PROMPT
What lines below include the word "second"? Copy each one.

SOURCE MATERIAL
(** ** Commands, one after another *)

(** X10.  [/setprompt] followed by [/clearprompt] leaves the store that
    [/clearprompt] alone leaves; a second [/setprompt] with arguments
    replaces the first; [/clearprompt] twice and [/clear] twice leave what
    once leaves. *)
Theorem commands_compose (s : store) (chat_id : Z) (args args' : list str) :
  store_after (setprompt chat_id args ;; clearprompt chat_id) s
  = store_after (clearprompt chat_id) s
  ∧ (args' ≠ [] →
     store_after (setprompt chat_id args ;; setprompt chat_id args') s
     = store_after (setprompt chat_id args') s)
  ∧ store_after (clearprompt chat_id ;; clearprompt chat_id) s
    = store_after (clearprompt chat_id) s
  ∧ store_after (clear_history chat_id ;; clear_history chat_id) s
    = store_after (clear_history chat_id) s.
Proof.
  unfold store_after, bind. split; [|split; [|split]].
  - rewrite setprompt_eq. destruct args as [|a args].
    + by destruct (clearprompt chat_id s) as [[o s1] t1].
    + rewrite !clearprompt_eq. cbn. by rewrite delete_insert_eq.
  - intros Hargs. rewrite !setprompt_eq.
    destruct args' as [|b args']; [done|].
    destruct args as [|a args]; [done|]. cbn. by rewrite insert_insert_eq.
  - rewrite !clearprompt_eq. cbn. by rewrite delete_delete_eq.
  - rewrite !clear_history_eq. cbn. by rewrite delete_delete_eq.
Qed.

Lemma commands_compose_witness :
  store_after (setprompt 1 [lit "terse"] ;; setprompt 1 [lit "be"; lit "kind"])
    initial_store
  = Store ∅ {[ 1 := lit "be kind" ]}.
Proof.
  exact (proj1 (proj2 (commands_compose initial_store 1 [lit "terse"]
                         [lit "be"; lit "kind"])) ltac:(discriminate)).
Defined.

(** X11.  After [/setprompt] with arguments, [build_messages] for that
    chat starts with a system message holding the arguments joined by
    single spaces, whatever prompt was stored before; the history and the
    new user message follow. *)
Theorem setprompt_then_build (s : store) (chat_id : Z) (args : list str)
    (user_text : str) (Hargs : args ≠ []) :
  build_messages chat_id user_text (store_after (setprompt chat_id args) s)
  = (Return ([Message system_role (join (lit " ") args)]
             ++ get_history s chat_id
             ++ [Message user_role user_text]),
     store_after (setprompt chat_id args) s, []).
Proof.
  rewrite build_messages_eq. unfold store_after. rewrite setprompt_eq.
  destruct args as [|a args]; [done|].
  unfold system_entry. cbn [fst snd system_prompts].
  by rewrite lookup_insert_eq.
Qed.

==

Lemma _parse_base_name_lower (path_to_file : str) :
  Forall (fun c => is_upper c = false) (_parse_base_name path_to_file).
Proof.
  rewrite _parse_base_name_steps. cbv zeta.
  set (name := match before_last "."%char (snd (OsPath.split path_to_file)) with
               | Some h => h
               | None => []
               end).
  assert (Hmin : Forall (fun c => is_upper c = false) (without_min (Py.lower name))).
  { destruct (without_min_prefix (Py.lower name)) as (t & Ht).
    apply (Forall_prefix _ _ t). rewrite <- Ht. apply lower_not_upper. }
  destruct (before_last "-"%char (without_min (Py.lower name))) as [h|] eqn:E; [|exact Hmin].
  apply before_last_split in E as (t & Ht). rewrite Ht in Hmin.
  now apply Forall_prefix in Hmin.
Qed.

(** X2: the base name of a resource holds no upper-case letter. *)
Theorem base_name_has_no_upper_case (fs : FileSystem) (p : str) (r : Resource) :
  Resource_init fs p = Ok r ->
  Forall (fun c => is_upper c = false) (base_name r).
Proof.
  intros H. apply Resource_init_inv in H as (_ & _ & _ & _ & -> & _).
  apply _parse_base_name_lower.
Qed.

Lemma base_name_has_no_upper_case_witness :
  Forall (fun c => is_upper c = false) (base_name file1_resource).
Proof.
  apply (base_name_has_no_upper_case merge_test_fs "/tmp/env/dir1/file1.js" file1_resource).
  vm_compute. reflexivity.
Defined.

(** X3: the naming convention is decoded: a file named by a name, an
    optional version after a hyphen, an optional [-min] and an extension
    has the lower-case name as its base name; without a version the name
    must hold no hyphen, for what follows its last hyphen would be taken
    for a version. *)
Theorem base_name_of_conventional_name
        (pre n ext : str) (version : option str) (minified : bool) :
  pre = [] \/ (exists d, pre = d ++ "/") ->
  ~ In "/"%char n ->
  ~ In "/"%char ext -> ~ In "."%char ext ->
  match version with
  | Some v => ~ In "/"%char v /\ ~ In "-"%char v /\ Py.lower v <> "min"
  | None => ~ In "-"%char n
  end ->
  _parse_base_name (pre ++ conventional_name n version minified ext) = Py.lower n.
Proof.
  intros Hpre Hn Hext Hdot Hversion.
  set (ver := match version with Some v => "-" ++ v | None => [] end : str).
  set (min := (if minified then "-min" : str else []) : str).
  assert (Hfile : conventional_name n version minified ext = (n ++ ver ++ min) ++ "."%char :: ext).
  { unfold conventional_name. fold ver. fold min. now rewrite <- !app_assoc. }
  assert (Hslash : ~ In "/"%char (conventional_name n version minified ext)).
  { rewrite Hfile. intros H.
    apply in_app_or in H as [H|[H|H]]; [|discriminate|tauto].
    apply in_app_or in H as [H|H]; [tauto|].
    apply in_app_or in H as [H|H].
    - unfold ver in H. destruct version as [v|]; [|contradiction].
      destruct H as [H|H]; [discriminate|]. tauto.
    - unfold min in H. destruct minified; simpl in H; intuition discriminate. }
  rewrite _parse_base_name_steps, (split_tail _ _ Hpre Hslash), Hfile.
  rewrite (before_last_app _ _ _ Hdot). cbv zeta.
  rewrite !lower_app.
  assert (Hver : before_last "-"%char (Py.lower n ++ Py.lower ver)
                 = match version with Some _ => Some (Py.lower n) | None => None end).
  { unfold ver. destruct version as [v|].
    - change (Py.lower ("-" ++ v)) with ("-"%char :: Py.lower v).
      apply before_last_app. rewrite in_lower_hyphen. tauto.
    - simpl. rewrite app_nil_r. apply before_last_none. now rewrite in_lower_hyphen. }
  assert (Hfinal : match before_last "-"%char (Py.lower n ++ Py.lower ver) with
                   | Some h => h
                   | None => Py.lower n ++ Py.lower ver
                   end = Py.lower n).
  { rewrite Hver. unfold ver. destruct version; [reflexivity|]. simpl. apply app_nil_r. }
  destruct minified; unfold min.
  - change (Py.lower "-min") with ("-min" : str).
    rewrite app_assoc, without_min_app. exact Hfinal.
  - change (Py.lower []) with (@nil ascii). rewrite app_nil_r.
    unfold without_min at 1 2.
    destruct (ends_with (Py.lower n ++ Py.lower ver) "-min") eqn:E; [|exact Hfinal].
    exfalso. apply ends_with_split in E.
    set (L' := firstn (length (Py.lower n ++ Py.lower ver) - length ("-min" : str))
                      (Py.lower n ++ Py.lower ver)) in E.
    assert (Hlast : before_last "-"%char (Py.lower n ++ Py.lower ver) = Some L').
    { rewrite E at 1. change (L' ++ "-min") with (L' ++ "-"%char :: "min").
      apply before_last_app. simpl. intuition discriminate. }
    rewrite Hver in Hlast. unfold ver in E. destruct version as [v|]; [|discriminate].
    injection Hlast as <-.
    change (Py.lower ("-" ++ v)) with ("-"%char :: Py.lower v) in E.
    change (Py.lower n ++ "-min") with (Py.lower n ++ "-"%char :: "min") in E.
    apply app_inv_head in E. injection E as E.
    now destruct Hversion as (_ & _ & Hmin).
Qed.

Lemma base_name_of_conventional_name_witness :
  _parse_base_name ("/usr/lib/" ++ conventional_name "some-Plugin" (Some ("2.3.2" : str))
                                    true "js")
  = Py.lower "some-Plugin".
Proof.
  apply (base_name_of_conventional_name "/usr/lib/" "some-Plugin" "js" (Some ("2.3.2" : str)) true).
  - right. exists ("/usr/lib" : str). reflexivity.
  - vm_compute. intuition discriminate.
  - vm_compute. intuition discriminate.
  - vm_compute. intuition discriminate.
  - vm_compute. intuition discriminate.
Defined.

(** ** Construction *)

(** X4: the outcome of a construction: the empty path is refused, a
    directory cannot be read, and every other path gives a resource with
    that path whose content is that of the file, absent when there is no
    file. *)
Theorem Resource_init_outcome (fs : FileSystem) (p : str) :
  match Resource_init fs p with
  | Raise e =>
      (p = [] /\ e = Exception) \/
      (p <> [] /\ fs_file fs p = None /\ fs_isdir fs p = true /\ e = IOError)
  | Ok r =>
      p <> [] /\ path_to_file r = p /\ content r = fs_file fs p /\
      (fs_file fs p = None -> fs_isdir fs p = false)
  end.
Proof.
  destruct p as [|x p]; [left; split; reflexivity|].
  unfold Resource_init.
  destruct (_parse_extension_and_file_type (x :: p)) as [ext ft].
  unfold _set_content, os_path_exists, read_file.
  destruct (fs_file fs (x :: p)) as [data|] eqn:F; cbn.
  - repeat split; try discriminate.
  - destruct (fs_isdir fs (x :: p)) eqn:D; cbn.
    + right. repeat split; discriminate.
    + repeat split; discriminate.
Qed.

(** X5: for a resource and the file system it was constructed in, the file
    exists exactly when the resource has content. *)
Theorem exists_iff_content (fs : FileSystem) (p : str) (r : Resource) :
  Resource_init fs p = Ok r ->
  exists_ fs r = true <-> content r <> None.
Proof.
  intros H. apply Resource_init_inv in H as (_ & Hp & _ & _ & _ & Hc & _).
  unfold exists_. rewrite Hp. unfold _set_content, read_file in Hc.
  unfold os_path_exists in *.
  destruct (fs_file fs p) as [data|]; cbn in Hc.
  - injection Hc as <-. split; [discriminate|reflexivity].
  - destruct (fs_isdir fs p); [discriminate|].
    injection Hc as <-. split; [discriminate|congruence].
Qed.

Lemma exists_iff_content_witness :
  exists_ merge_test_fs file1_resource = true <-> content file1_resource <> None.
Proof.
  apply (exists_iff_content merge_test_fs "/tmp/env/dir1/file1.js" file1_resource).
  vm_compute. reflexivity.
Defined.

...

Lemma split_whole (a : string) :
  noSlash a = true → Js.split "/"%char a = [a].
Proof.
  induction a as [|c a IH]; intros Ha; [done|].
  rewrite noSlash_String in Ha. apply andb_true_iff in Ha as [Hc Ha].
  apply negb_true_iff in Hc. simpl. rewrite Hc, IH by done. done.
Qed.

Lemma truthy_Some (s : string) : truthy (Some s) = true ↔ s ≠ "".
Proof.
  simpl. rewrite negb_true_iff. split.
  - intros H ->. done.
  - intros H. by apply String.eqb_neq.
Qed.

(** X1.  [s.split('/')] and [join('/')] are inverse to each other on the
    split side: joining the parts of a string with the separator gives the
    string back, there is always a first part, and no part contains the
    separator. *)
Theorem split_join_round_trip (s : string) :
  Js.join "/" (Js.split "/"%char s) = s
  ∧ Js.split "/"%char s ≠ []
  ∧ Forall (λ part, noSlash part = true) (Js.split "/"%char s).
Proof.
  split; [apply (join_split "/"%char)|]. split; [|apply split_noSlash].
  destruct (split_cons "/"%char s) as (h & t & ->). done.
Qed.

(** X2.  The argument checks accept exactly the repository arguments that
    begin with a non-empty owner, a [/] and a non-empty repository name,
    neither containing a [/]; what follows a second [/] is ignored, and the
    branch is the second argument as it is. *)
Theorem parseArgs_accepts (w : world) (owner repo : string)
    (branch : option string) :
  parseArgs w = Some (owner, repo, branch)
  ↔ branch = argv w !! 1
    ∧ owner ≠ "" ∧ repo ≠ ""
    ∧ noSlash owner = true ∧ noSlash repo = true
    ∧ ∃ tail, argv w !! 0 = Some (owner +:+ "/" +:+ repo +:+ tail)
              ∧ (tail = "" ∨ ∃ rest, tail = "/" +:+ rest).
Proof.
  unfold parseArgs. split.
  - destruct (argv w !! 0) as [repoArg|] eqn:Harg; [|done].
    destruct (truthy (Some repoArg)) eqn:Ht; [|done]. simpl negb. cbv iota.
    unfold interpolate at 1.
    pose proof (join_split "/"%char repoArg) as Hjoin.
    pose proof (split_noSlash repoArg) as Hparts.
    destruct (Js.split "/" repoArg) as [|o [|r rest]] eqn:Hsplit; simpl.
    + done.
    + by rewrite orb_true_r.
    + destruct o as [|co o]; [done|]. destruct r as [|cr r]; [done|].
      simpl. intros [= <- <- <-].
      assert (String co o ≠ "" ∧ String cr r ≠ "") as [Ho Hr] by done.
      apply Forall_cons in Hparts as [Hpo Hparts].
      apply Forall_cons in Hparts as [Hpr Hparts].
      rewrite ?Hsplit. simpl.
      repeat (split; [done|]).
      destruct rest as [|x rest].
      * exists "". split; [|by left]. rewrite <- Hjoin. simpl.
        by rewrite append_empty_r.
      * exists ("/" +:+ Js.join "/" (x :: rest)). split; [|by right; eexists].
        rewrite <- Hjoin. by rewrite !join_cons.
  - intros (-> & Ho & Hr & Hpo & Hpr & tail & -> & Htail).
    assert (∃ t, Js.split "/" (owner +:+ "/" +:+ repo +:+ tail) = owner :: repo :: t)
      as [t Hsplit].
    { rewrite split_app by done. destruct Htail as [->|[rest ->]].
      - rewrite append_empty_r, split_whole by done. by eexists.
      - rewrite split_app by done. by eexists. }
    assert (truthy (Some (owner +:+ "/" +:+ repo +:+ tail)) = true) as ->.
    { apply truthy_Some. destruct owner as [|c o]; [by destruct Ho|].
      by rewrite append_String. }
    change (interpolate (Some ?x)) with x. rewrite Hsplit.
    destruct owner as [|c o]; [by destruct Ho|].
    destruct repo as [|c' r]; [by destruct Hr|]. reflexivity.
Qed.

RESULT FOR THIS EXERCISE
    [/clearprompt] alone leaves; a second [/setprompt] with arguments
    neither containing a [/]; what follows a second [/] is ignored, and the
    branch is the second argument as it is. *)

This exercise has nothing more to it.